### WORK TASK
Among the entries below, one stretch runs from the line that contains "if s.(sl_statem).(lsc_state) =s LSC_POWER_OFF" through the line that contains "Definition attach_span_req (map". Repeat that stretch exactly, ends included, and only that.

─── STUDY MATERIAL ───

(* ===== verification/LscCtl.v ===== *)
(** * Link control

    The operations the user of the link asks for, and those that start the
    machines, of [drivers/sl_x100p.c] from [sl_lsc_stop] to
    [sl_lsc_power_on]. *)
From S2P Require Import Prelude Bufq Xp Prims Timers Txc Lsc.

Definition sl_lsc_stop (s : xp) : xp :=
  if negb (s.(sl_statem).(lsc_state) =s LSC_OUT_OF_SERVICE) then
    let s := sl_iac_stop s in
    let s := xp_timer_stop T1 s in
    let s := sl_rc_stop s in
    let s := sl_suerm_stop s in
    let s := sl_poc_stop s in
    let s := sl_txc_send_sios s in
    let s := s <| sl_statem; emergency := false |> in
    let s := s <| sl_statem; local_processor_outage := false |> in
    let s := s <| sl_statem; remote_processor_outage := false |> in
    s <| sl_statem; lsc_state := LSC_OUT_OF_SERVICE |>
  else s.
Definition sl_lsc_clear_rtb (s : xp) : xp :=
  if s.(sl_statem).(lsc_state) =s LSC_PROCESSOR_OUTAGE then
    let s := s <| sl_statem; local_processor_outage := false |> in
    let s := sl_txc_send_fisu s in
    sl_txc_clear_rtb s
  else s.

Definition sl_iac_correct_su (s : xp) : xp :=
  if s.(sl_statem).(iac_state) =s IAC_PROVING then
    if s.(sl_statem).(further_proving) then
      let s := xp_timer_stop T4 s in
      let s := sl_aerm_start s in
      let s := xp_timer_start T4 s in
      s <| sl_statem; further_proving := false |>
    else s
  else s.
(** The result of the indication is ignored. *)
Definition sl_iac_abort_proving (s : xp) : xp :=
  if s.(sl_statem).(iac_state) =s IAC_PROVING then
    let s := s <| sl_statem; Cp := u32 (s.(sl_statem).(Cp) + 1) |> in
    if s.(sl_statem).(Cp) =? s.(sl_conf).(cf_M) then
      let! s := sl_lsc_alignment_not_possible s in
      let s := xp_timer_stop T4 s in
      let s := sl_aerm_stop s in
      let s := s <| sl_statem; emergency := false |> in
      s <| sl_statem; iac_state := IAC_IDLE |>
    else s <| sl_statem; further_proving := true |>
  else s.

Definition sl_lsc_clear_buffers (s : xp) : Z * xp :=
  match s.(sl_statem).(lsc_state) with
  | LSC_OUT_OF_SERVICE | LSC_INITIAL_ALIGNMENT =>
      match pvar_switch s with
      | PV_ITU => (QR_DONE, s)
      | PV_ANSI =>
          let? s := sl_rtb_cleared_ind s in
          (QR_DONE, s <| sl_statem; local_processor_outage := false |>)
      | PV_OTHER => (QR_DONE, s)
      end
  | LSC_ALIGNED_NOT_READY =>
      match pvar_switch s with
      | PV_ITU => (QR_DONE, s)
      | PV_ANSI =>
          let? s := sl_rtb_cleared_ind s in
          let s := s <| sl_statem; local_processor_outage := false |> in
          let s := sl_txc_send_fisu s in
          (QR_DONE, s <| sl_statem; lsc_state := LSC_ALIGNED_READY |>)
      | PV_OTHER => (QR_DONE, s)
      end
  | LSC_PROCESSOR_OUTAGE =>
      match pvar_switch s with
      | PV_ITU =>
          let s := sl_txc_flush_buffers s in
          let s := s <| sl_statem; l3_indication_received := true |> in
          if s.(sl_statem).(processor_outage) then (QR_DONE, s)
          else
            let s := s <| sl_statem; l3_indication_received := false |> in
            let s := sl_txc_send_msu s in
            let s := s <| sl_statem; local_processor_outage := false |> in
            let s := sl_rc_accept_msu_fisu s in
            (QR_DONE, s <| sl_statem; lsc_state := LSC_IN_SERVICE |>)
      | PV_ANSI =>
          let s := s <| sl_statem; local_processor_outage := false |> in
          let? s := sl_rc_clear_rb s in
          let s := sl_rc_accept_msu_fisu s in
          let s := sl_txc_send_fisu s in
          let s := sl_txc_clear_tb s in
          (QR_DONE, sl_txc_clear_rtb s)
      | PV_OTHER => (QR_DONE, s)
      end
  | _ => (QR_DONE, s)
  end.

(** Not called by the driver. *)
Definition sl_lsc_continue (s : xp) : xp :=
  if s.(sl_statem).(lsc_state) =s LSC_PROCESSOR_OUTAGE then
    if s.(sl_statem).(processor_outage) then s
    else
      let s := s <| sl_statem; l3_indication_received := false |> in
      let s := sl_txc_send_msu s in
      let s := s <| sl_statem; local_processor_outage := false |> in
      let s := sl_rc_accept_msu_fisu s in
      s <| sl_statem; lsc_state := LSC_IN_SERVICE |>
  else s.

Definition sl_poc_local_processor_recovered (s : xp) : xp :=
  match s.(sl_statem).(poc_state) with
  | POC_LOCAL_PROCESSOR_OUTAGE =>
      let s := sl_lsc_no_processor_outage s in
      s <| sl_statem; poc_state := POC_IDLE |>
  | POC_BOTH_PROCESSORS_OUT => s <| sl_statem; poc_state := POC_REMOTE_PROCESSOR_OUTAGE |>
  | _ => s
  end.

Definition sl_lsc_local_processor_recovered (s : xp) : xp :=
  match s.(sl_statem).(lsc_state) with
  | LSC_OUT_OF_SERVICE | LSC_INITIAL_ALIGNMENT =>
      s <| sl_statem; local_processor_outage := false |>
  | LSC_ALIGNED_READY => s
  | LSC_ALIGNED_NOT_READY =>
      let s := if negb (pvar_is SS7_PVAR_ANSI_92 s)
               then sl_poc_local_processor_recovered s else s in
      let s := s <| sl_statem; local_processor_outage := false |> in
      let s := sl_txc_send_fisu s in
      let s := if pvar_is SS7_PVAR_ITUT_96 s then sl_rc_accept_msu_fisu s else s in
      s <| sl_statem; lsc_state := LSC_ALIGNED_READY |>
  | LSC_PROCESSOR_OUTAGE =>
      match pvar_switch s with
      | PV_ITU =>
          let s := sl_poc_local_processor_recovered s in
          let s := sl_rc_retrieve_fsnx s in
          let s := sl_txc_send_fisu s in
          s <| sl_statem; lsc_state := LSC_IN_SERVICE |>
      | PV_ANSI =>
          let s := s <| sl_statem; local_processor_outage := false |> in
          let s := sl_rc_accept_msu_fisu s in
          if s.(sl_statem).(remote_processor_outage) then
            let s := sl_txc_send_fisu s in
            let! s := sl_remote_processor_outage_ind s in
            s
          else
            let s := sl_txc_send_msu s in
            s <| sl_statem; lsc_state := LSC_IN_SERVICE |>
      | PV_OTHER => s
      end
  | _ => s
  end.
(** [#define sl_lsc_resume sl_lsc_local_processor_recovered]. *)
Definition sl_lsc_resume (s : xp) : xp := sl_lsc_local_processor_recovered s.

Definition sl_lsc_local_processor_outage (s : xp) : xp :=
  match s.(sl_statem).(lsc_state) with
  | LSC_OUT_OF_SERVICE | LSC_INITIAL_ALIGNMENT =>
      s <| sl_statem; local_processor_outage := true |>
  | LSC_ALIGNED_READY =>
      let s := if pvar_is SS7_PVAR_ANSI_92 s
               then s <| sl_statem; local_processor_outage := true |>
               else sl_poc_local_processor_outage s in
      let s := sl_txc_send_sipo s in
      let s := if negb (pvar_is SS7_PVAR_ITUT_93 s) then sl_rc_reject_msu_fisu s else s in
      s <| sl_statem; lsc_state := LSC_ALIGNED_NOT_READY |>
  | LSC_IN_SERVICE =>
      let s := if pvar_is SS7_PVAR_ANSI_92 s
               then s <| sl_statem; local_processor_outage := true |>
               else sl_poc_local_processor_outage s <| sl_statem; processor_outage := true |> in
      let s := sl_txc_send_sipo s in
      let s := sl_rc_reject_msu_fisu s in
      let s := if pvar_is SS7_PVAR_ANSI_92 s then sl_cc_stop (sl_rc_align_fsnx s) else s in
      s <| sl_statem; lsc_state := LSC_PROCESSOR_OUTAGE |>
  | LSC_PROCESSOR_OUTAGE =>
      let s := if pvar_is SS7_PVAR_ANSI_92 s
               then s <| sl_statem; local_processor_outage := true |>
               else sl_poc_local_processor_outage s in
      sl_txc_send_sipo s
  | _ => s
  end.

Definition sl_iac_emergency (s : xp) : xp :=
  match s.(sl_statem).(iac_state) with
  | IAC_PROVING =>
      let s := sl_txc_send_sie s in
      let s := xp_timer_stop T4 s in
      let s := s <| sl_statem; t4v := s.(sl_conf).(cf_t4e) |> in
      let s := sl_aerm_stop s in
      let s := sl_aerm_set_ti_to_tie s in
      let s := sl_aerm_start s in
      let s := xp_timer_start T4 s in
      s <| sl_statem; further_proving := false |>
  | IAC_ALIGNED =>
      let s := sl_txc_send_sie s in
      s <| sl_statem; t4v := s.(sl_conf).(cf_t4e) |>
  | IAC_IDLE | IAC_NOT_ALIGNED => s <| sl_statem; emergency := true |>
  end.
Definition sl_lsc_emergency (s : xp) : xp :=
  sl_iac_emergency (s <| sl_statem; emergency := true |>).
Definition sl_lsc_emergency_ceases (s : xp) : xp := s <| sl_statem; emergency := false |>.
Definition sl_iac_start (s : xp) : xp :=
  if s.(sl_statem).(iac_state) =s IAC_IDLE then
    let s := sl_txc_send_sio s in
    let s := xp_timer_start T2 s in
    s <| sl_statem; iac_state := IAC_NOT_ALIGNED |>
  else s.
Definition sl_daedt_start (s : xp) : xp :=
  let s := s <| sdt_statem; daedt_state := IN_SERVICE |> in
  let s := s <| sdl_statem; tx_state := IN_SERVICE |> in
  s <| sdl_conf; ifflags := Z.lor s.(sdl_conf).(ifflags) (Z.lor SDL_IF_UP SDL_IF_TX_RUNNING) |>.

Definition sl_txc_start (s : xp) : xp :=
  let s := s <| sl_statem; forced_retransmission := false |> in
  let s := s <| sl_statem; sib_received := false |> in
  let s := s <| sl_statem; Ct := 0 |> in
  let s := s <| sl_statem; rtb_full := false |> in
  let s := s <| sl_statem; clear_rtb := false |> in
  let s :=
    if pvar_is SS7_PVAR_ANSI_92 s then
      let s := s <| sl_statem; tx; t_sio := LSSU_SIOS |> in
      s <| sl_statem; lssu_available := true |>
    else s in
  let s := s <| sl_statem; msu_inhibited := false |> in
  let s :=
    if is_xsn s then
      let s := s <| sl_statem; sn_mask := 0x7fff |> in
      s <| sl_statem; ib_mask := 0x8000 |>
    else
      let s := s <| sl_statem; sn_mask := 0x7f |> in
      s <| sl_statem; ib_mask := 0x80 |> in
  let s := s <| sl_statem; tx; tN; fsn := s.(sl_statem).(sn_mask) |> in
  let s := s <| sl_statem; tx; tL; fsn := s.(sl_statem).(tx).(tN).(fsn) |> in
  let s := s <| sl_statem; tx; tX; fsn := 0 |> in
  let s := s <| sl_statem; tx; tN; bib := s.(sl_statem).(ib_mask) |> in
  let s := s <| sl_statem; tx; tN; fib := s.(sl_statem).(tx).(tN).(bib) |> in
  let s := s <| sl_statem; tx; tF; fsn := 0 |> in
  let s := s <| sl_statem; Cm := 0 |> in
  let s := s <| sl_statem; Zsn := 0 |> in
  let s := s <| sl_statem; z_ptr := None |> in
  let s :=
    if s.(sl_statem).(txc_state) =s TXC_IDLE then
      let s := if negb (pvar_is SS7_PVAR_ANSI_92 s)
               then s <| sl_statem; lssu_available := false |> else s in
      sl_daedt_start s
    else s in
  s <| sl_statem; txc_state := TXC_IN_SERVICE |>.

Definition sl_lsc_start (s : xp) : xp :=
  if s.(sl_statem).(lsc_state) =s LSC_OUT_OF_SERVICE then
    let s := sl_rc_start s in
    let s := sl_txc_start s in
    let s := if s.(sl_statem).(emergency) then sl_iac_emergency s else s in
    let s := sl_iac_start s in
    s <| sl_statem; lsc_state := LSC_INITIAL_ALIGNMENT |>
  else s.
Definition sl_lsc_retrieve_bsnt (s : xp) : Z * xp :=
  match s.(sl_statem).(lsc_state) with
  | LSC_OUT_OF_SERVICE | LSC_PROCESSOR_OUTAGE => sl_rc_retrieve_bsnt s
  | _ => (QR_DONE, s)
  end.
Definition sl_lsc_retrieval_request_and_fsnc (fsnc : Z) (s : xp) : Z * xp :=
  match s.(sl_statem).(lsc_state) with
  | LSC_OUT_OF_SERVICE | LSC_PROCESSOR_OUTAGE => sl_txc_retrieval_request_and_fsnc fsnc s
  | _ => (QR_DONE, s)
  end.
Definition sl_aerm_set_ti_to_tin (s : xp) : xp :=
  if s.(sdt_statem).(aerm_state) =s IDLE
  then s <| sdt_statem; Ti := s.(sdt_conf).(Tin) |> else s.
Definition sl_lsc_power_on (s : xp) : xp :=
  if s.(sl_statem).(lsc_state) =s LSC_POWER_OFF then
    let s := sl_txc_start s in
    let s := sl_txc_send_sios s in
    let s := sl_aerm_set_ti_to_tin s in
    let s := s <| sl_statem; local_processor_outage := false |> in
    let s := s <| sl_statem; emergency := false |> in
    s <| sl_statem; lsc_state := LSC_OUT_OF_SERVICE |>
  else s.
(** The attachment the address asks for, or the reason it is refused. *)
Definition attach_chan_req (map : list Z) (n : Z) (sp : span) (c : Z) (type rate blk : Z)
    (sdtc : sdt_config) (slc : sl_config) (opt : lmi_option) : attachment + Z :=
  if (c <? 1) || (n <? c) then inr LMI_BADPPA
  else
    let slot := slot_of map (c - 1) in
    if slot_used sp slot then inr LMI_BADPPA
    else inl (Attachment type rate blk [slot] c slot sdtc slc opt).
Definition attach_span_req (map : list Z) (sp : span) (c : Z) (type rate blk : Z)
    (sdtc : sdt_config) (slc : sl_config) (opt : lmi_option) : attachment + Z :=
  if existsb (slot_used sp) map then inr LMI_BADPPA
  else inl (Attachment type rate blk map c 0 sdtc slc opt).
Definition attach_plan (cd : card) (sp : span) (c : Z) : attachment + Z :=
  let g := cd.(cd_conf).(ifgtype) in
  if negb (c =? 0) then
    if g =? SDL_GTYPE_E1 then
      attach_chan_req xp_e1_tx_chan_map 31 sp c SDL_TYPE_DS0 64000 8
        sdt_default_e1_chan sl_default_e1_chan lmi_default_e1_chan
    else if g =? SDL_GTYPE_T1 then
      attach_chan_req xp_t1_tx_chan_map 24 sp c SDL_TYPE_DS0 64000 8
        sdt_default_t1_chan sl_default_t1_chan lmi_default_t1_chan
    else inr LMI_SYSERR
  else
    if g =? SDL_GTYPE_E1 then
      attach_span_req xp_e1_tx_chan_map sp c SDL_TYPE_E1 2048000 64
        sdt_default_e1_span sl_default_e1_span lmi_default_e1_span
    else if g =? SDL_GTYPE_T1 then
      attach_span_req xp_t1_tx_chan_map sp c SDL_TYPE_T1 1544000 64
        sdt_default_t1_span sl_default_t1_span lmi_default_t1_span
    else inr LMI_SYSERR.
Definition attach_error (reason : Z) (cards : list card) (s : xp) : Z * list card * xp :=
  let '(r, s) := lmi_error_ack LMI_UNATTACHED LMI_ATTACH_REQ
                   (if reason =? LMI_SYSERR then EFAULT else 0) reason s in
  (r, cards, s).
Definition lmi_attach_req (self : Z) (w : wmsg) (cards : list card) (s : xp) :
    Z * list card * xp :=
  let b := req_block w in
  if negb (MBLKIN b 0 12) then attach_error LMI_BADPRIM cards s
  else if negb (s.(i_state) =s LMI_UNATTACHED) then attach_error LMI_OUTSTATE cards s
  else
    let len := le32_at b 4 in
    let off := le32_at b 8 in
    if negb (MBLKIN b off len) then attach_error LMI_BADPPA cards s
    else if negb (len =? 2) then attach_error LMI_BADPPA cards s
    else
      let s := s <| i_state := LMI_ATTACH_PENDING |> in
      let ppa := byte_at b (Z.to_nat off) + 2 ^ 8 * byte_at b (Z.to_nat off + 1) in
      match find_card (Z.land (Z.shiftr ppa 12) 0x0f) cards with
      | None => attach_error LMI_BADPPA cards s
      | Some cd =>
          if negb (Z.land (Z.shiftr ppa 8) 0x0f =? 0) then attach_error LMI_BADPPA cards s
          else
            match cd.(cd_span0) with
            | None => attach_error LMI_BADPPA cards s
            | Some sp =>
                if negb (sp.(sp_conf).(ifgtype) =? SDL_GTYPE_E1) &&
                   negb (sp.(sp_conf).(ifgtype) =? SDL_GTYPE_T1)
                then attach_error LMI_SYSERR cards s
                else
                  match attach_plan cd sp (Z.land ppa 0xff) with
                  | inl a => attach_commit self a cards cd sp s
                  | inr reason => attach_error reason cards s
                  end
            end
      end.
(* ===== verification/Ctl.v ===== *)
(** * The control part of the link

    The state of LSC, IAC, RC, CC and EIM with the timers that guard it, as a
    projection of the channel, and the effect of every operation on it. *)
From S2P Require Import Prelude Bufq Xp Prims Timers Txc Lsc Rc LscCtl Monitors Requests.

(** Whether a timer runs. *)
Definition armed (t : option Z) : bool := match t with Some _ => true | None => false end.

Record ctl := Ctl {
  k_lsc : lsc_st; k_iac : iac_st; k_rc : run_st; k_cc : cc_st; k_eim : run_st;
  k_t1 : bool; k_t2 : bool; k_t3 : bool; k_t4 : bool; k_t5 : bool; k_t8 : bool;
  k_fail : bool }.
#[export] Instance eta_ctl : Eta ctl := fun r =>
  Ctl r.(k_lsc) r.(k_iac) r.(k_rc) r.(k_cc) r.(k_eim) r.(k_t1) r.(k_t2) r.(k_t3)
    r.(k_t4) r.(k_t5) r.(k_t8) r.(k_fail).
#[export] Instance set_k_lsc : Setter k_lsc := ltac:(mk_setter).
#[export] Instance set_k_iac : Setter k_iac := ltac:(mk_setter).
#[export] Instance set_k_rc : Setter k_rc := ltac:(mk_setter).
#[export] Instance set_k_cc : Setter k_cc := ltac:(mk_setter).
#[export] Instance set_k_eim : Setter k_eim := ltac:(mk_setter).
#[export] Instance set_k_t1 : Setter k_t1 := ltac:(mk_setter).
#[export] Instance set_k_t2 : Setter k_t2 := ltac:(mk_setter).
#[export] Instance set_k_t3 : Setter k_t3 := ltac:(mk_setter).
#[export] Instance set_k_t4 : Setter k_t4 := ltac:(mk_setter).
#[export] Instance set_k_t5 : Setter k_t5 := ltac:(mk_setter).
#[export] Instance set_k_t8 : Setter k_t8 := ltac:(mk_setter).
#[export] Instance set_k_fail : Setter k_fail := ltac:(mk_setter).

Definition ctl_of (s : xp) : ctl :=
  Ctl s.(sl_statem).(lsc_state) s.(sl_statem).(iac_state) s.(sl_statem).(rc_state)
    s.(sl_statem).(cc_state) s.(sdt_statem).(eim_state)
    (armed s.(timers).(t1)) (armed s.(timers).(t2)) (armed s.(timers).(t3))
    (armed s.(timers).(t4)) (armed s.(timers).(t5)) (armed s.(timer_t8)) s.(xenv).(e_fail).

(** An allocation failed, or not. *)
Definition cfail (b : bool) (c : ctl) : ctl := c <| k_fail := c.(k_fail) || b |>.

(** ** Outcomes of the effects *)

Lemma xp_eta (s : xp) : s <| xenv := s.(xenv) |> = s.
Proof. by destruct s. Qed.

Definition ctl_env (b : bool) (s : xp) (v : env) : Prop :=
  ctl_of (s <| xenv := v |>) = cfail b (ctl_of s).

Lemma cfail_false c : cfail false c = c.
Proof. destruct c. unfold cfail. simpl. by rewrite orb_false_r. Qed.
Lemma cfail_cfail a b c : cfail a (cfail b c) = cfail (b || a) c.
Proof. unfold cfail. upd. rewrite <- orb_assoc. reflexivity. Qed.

───

### REPLY
  if s.(sl_statem).(lsc_state) =s LSC_POWER_OFF then
    let s := sl_txc_start s in
    let s := sl_txc_send_sios s in
    let s := sl_aerm_set_ti_to_tin s in
    let s := s <| sl_statem; local_processor_outage := false |> in
    let s := s <| sl_statem; emergency := false |> in
    s <| sl_statem; lsc_state := LSC_OUT_OF_SERVICE |>
  else s.
(** The attachment the address asks for, or the reason it is refused. *)
Definition attach_chan_req (map : list Z) (n : Z) (sp : span) (c : Z) (type rate blk : Z)
    (sdtc : sdt_config) (slc : sl_config) (opt : lmi_option) : attachment + Z :=
  if (c <? 1) || (n <? c) then inr LMI_BADPPA
  else
    let slot := slot_of map (c - 1) in
    if slot_used sp slot then inr LMI_BADPPA
    else inl (Attachment type rate blk [slot] c slot sdtc slc opt).
Definition attach_span_req (map : list Z) (sp : span) (c : Z) (type rate blk : Z)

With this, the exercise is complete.